··· TASK DATA ···

(** * The discriminative RNNG parser of [rnng/models.py]

    A shallow embedding of the parser state machine of [DiscRNNG] and of its
    undoable sequence encoder [StackLSTM], followed by the properties of the
    transition system.

    Conventions of the embedding.

    - A Python list is a Rocq list in the same order: [l.append(x)] is
      [l ++ [x]], [l[-1]] is [last l] and [l.pop()] is [py_pop l].
    - A Python [dict] is a [gmap]; ids and counters are [Z].
    - A method is a computation in the monad [M S]: it takes the object,
      and returns the object as the method left it together with either a
      value or the exception that was raised.  An exception does not roll
      anything back: the object returned next to [Raise e] carries every
      assignment made before the [raise].
    - Tensors are opaque.  [Vec] is the type of the vectors fed to the
      encoders, [LState] the [(h, c)] pair of an LSTM, [Tensor] a vector of
      per-action scores and [Scalar] one score.  The learned transformations
      are parameters of the development, and calls into torch are total:
      shape and index errors raised inside torch are not represented. *)

From Stdlib Require Import Ascii ZArith Lia.
From stdpp Require Import base option list strings gmap.

Set Default Proof Using "Type".
#[local] Set Warnings "-clear-no-such-hyp".

(** ** Exceptions and the state-and-exception monad *)

Inductive exn : Type :=
  | ValueError
  | KeyError
  | IndexError
  | AssertionError
  | RuntimeError
  | EmptyStackError
  | IllegalActionError.

#[global] Instance exn_eq_dec : EqDecision exn.
Proof. solve_decision. Defined.

Inductive result (A : Type) : Type :=
  | Ok (a : A)
  | Raise (e : exn).
Arguments Ok {A} a.
Arguments Raise {A} e.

···

• _EXERCISE GOAL_:
Give back exactly the lines from the first line of the records through the line holding "value or the", including both of those lines and leaving out all others.

• _EXPECTED OUTPUT_:
(** * The discriminative RNNG parser of [rnng/models.py]

    A shallow embedding of the parser state machine of [DiscRNNG] and of its
    undoable sequence encoder [StackLSTM], followed by the properties of the
    transition system.

    Conventions of the embedding.

    - A Python list is a Rocq list in the same order: [l.append(x)] is
      [l ++ [x]], [l[-1]] is [last l] and [l.pop()] is [py_pop l].
    - A Python [dict] is a [gmap]; ids and counters are [Z].
    - A method is a computation in the monad [M S]: it takes the object,
      and returns the object as the method left it together with either a
      value or the exception that was raised.  An exception does not roll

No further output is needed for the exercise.